Saved entries:
#[export] Instance cmp_lt_transitive {A} (cmp : A → A → comparison) `{!LawfulCmp cmp} :
  Transitive (cmp_lt cmp).
Proof. intros x y z. apply cmp_lt_trans. Qed.

Lemma cmp_lt_irrefl {A} (cmp : A → A → comparison) `{!LawfulCmp cmp} x :
  ¬ cmp_lt cmp x x.
Proof. unfold cmp_lt. by rewrite cmp_refl. Qed.

#[export] Instance N_compare_lawful : LawfulCmp N.compare.
Proof.
  split.
  - apply N.compare_eq.
  - apply N.compare_refl.
  - intros x y z. rewrite !N.compare_lt_iff. lia.
Qed.

#[export] Instance Z_compare_lawful : LawfulCmp Z.compare.
Proof.
  split.
  - apply Z.compare_eq.
  - apply Z.compare_refl.
  - intros x y z. rewrite !Z.compare_lt_iff. lia.
Qed.

Lemma ascii_compare_N a b :
  Ascii.compare a b = N.compare (Ascii.N_of_ascii a) (Ascii.N_of_ascii b).
Proof. done. Qed.

Lemma str_compare_cons a s b t :
  String.compare (String a s) (String b t)
  = match Ascii.compare a b with Eq => String.compare s t | c => c end.
Proof. done. Qed.

Lemma ascii_compare_refl a : Ascii.compare a a = Eq.
Proof. rewrite ascii_compare_N. apply N.compare_refl. Qed.

Lemma ascii_compare_Eq a b : Ascii.compare a b = Eq → a = b.
Proof.
  rewrite ascii_compare_N. intros H%N.compare_eq.
  by rewrite <- (Ascii.ascii_N_embedding a), H, Ascii.ascii_N_embedding.
Qed.

#[export] Instance string_compare_lawful : LawfulCmp String.compare.
Proof.
  split.
  - apply String.compare_eq_iff.
  - induction x as [|a s IH]; [done |]. by rewrite str_compare_cons, ascii_compare_refl.
  - induction x as [|a s IH]; intros [|b t] [|c u]; try done.
    rewrite !str_compare_cons.
    destruct (Ascii.compare a b) eqn:Hab; intros H1; try done;
      destruct (Ascii.compare b c) eqn:Hbc; intros H2; try done.
    + apply ascii_compare_Eq in Hab as ->. rewrite Hbc. eauto.
    + apply ascii_compare_Eq in Hab as ->. by rewrite Hbc.
    + apply ascii_compare_Eq in Hbc as ->. by rewrite Hab.
    + rewrite ascii_compare_N in *. by rewrite (cmp_lt_trans _ _ _ Hab Hbc).
Qed.

(** [a.cmp(b).then(c)] *)
Definition cmp_then (c d : comparison) : comparison :=
  match c with Eq => d | _ => c end.

#[export] Instance cmp_lt_strict {A} (cmp : A → A → comparison) `{!LawfulCmp cmp} :
  StrictOrder (cmp_lt cmp).
Proof. split; [intros x; apply cmp_lt_irrefl, _ | apply cmp_lt_transitive, _]. Qed.

(** The order a sort key induces. *)
Definition on_key {A B} (f : A → B) (R : relation B) : relation A := λ x y, R (f x) (f y).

[EXERCISE]: Would you return the entries exactly as they stand?

[RESPONSE TO THIS TASK]:
#[export] Instance cmp_lt_transitive {A} (cmp : A → A → comparison) `{!LawfulCmp cmp} :
  Transitive (cmp_lt cmp).
Proof. intros x y z. apply cmp_lt_trans. Qed.

Lemma cmp_lt_irrefl {A} (cmp : A → A → comparison) `{!LawfulCmp cmp} x :
  ¬ cmp_lt cmp x x.
Proof. unfold cmp_lt. by rewrite cmp_refl. Qed.

#[export] Instance N_compare_lawful : LawfulCmp N.compare.
Proof.
  split.
  - apply N.compare_eq.
  - apply N.compare_refl.
  - intros x y z. rewrite !N.compare_lt_iff. lia.
Qed.

#[export] Instance Z_compare_lawful : LawfulCmp Z.compare.
Proof.
  split.
  - apply Z.compare_eq.
  - apply Z.compare_refl.
  - intros x y z. rewrite !Z.compare_lt_iff. lia.
Qed.

Lemma ascii_compare_N a b :
  Ascii.compare a b = N.compare (Ascii.N_of_ascii a) (Ascii.N_of_ascii b).
Proof. done. Qed.

Lemma str_compare_cons a s b t :
  String.compare (String a s) (String b t)
  = match Ascii.compare a b with Eq => String.compare s t | c => c end.
Proof. done. Qed.

Lemma ascii_compare_refl a : Ascii.compare a a = Eq.
Proof. rewrite ascii_compare_N. apply N.compare_refl. Qed.

Lemma ascii_compare_Eq a b : Ascii.compare a b = Eq → a = b.
Proof.
  rewrite ascii_compare_N. intros H%N.compare_eq.
  by rewrite <- (Ascii.ascii_N_embedding a), H, Ascii.ascii_N_embedding.
Qed.

#[export] Instance string_compare_lawful : LawfulCmp String.compare.
Proof.
  split.
  - apply String.compare_eq_iff.
  - induction x as [|a s IH]; [done |]. by rewrite str_compare_cons, ascii_compare_refl.
  - induction x as [|a s IH]; intros [|b t] [|c u]; try done.
    rewrite !str_compare_cons.
    destruct (Ascii.compare a b) eqn:Hab; intros H1; try done;
      destruct (Ascii.compare b c) eqn:Hbc; intros H2; try done.
    + apply ascii_compare_Eq in Hab as ->. rewrite Hbc. eauto.
    + apply ascii_compare_Eq in Hab as ->. by rewrite Hbc.
    + apply ascii_compare_Eq in Hbc as ->. by rewrite Hab.
    + rewrite ascii_compare_N in *. by rewrite (cmp_lt_trans _ _ _ Hab Hbc).
Qed.

(** [a.cmp(b).then(c)] *)
Definition cmp_then (c d : comparison) : comparison :=
  match c with Eq => d | _ => c end.

#[export] Instance cmp_lt_strict {A} (cmp : A → A → comparison) `{!LawfulCmp cmp} :
  StrictOrder (cmp_lt cmp).
Proof. split; [intros x; apply cmp_lt_irrefl, _ | apply cmp_lt_transitive, _]. Qed.

(** The order a sort key induces. *)
Definition on_key {A B} (f : A → B) (R : relation B) : relation A := λ x y, R (f x) (f y).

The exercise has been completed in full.